In the parable of the vineyard, the Lord was strict with the husbandmen, requiring that their labor reach a certain standard. We need to drop the idea that because we are under grace the Lord is not strict with us. Many misunderstand the Lord and misuse His grace. Most Christians think that the Lord is not strict with us and that as long as we have His grace, everything is all right. However, the Lord is more strict with those who are under grace. Both the parable of the vineyard and the parable of the marriage feast reveal the strictness of the Lord in dealing with His people, whether Jews under the law or believers under grace. Do not think that because we have been invited to the marriage feast, we can afford to be careless. On the contrary, the Lord may come into the feast and pick you out as one not having the second garment. Yes, you have received Christ as your righteousness to be justified before God. But are you living by Christ? Is He your subjective righteousness?

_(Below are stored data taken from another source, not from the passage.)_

Lemma put_pac_ok text col pac : text_ok text → 1 ≤ col ≤ 32 → is_blank_cell pac = true →
  ∃ text', put_pac text col pac = Some text' ∧ text_ok text'.
Proof.
  intros Ht Hcol Hpac. assert (∃ text', wr text (col - 1) pac = Some text' ∧ text_ok text') as Hw.
  { destruct (decide (col = 1)) as [->|].
    - apply text_ok_iff in Ht as (Hl & H0 & Hc). destruct (rd_wr text (1 - 1) pac) as (t & E & El & Hj); [lia|].
      exists t. split; [done|]. apply text_ok_iff. split_and!; [lia| |].
      + intros x. rewrite Hj, decide_True by lia. congruence.
      + intros k x. rewrite Hj. case_decide; [intros [= <-]; by apply blank_cell_ok_cell|]. apply Hc.
    - destruct (wr_cell_ok text (col - 1) pac Ht ltac:(lia) (blank_cell_ok_cell _ Hpac)) as (t & ? & ? & _). eauto. }
  unfold put_pac, FIRST_COLUMN. destruct (Z.eqb_spec col 1) as [->|]; [done|].
  apply text_ok_iff in Ht as Ht'. destruct (rd_is_Some text (col - 1)) as (x & -> & _); [lia|]. cbn [mbind option_bind].
  destruct (x =? 0); [done|]. eauto.
Qed.

(** A row of the buffer that is written to changes. *)
Lemma ch_ok_row_set i ch row text buf d buf' d' ch' :
  ch_ok i ch → ch_mode ch ≠ MODE_UNKNOWN → row = curr_row ch →
  rd (buffer ch) (write_buffer ch) = Some buf → rd (dirty ch) (write_buffer ch) = Some d →
  row_set row text buf buf' → text_ok text → 0 ≤ d' < 2 ^ 15 →
  (∀ r, r ≠ row → 0 ≤ r → Z.testbit d' r = false → Z.testbit d r = false) →
  (Z.testbit d' row = false → blank text) →
  buf_upd (write_buffer ch) buf' d' ch ch' → ch_ok i ch'.
Proof.
  intros H Hm -> Eb Ed Hs Ht Hd' Hne Hrow Hu.
  pose proof (write_buffer_range i ch H) as Hw.
  destruct (get_buf i ch (write_buffer ch) H Hw) as (? & ? & E1 & E2 & Hr & Hc). simplify_eq.
  eapply ch_ok_upd; [done|done|lia| | | |].
  - by eapply row_set_ok.
  - rewrite decide_True by lia. by eapply row_set_covers.
  - intros Hdisp Hroll. destruct (ok_roll _ _ H Hroll) as [Hwin Hcf]. eapply row_set_confined; [done| |lia].
    apply Hcf. by rewrite <-Hdisp.
  - intros _ ?. done.
Qed.

Definition char_ok (c : Z) (displayable : bool) : Prop :=
  if displayable then is_glyph c = true else c = 0 ∨ is_attr c = true.

Lemma char_cell_ok c displayable : char_ok c displayable → cell_ok c = true.
Proof.
  unfold char_ok, cell_ok. destruct displayable; [intros ->; by rewrite orb_true_r|].
  intros [-> | ->]; [done|]. by rewrite orb_true_r.
Qed.

(** The channel keeps its mode and displayed buffer; what a pop-on channel shows does not change. *)
Definition writes (ch ch' : channel) : Prop :=
  ch_mode ch' = ch_mode ch ∧ displayed_buffer ch' = displayed_buffer ch ∧
  (ch_mode ch = MODE_POP_ON → shown ch' = shown ch).

Lemma buf_upd_writes i b buf d ch ch' :
  core_ok i ch → buf_upd b buf d ch ch' → b = write_buffer ch → writes ch ch'.
Proof.
  intros H Hu ->. pose proof (write_buffer_range i ch H).
  destruct (buf_upd_control _ _ _ _ _ Hu) as (E1 & _ & _ & _ & _ & _ & E7).
  split_and!; [done|done|]. intros Hm. unfold shown. rewrite E1.
  destruct (write_buffer_cases i ch H) as [(_ & _ & Hne)|[? _]]; [|done].
  destruct (buf_upd_shape _ _ _ _ _ Hu) as (_ & _ & _ & _ & Hj); [lia|]. apply Hj. done.
Qed.

Lemma writes_trans ch ch' ch'' : writes ch ch' → writes ch' ch'' → writes ch ch''.
Proof. intros (E1 & E2 & E3) (F1 & F2 & F3). split_and!; [congruence|congruence|]. intros H. rewrite F3, E3; congruence. Qed.

(** The flag of the row is set, and the time of its first character noted. *)
Lemma char_finish_ok i now ch0 b row text buf d buf' ch :
  ch_ok i ch0 → ch_mode ch0 ≠ MODE_UNKNOWN → b = write_buffer ch0 → row = curr_row ch0 →
  rd (buffer ch0) b = Some buf → rd (dirty ch0) b = Some d → row_set row text buf buf' → text_ok text →
  buf_upd b buf' d ch0 ch →
  ∃ ch', (d ← rd (dirty ch) b;
          ch ← put_dirty b (d .| 1 ≪ row) ch;
          Some (if timestamp_is_set (timestamp_c0 ch) then ch else set_c0 now ch)) = Some ch' ∧
    ch_ok i ch' ∧ writes ch0 ch'.
Proof.
  intros H Hm -> -> Eb Ed Hs Ht Hu. pose proof (write_buffer_range i ch0 H) as Hw.
  destruct (get_buf i ch0 _ H Hw) as (? & ? & ? & ? & _ & Hc). simplify_eq. destruct Hc as [Hd Hc].
  pose proof (ok_row _ _ H) as Hrow.
  destruct (buf_upd_shape _ _ _ _ _ Hu) as (L1 & L2 & B1 & D1 & _); [lia|]. rewrite D1. cbn [mbind option_bind].
  destruct (put_dirty_upd (write_buffer ch0) buf' (d .| 1 ≪ curr_row ch0) ch L1 L2 B1) as (ch1 & -> & Hu1).
  cbn [mbind option_bind]. pose proof (buf_upd_trans _ _ _ _ _ _ _ _ Hu Hu1) as Hu2.
  assert (ch_ok i ch1) as H1.
  { apply (ch_ok_row_set i ch0 (curr_row ch0) text buf d buf' (d .| 1 ≪ curr_row ch0) ch1); try done.
    - apply set_flag_range; [lia|done].
    - intros r Hne Hr0. rewrite Z.lor_spec, testbit_pow2_shift, bool_decide_eq_false_2, orb_false_r by lia. done.
    - rewrite Z.lor_spec, testbit_pow2_shift, bool_decide_eq_true_2, orb_true_r by lia. done. }
  pose proof (buf_upd_writes i _ _ _ _ _ H Hu2 eq_refl) as Hwr.
  eexists. split; [done|]. case_match; [done|]. split; [by apply ch_ok_c0|done].
Qed.

Lemma predict_upper_upd c b buf d ch0 ch : buf_upd b buf d ch0 ch →
  buf_upd b buf d (predict_upper c ch0) (predict_upper c ch).
Proof.
  intros (bufs & ds & -> & H). exists bufs, ds. split; [|unfold predict_upper; repeat case_match; exact H].
  unfold predict_upper. cbn [uppercase_predictor set_dirty set_buffer]. by repeat case_match.
Qed.
(** The pending event is sent; nothing is pending afterwards. *)
Lemma adv_send_pending f i cd : cd_ok cd → 0 ≤ i < 8 → field_of i = f → pend i cd →
  advances f (send_pending record) cd (λ _ cd', event_pending cd' = None).
Proof.
  intros H Hi Hf Hp x. pose proof (ok_channels _ H) as Hl. unfold send_pending, pending, mbind, M_bind. cbn [fst].
  destruct (event_pending cd) as [j|] eqn:Ep.
  - unfold pend in Hp. rewrite Ep in Hp. destruct Hp as [|[= ->]]; [done|]. destruct (rd_is_Some (channels cd) i) as (ch & E & _); [lia|].
    assert (runs cd i (_ ← display_event record i 0; put_pending None) ch (Some i) tt ch None
      ([(ch, Some i, CC608 (i + 1) (ch_mode ch) 0)] ++ [])) as R.
    { eapply runs_bind; [by apply runs_display|apply runs_put_pending]. }
    specialize (R x). rewrite <-Ep, (at_same cd i ch E) in R. exists tt. eexists _, _. split; [exact R|]. split; [|done].
    pose proof (displayable_core _ _ (ok_core _ _ (ok_channel _ H _ _ E))) as Hd.
    split; try done.
    + apply cd_ok_at; [done|done|]. by apply (ok_channel _ H).
    + intros k Hk. by rewrite rd_channels_at, decide_False by congruence.
    + constructor; [|done]. unfold sent_ok. cbn [snap fst snd]. replace (i + 1 - 1) with i by lia. split; [split; [done|lia]|].
      cbn. rewrite length_insert. split; [done|]. intros k c0.
      change (<[Z.to_nat i:=ch]> (channels cd)) with (channels (at_ cd i ch (Some i))). rewrite rd_channels_at by done.
      case_decide; [intros [= <-]; done|]. intros Hk. apply (displayable_core k), (ok_channel _ H _ _ Hk).
    + intros v Hv k c0. rewrite rd_channels_at by done. intros Hk. right.
      rewrite look_all_snap; [|done|done|by repeat constructor]. destruct (decide (k = i)) as [->|Hne].
      * injection Hk as <-. by left.
      * destruct (Hv k c0 Hk) as [Hk'|Hs]; [congruence|exact Hs].
  - exists tt, cd, []. rewrite app_nil_r. split; [done|]. split; [by apply advance_refl|done].
Qed.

The requirements of the second garment are strict, more than a matter of keeping a few commandments or regulations. Rather, day by day we need to live by Christ and live out Christ. This is not a matter of doing, but of living. In the New Testament economy, God does not mainly deal with our doings, but with our living, by whom and by what way we live. The small things in our daily living expose whether or not we live by Christ. It is easy to grasp the doctrine that we have been crucified with Christ, that we live no longer, and that Christ lives in us. But do we experience this as a reality in our daily life? Whenever we are careless in our daily living, we are not living by Christ. If we live in a loose, careless manner, we are not those with the marriage garment.

There is no problem regarding our salvation, for we have been called and justified. But what will be your situation before the judgment seat of Christ? Will you be qualified to enter the marriage feast? If you believe the first part of the gospel, then you must also believe the second part. How we need to look to the Lord for His mercy! We need to pray, “Lord, have mercy on me. I have received You, Lord, but I need more grace to live by You. Lord, because You are my Savior, I know that I am eternally saved. But I need Your grace that I may live by You as my life.” We need to speak by Christ, and even our anger must be according to Christ. When we are about to lose our temper, we should consider whether or not we are losing our temper by Christ. If we do this, we shall have a proper Christian living by Christ.

The second garment has been neglected by today’s Christians. Martin Luther helped us to know the first garment, Christ as righteousness for us to be justified by God. This truth was recovered more than four hundred years ago. But in the Lord’s recovery today we have come to the second garment. We need both the objective and subjective righteousness. This is an important matter in the Gospel of Matthew, for it is a requirement of the kingdom.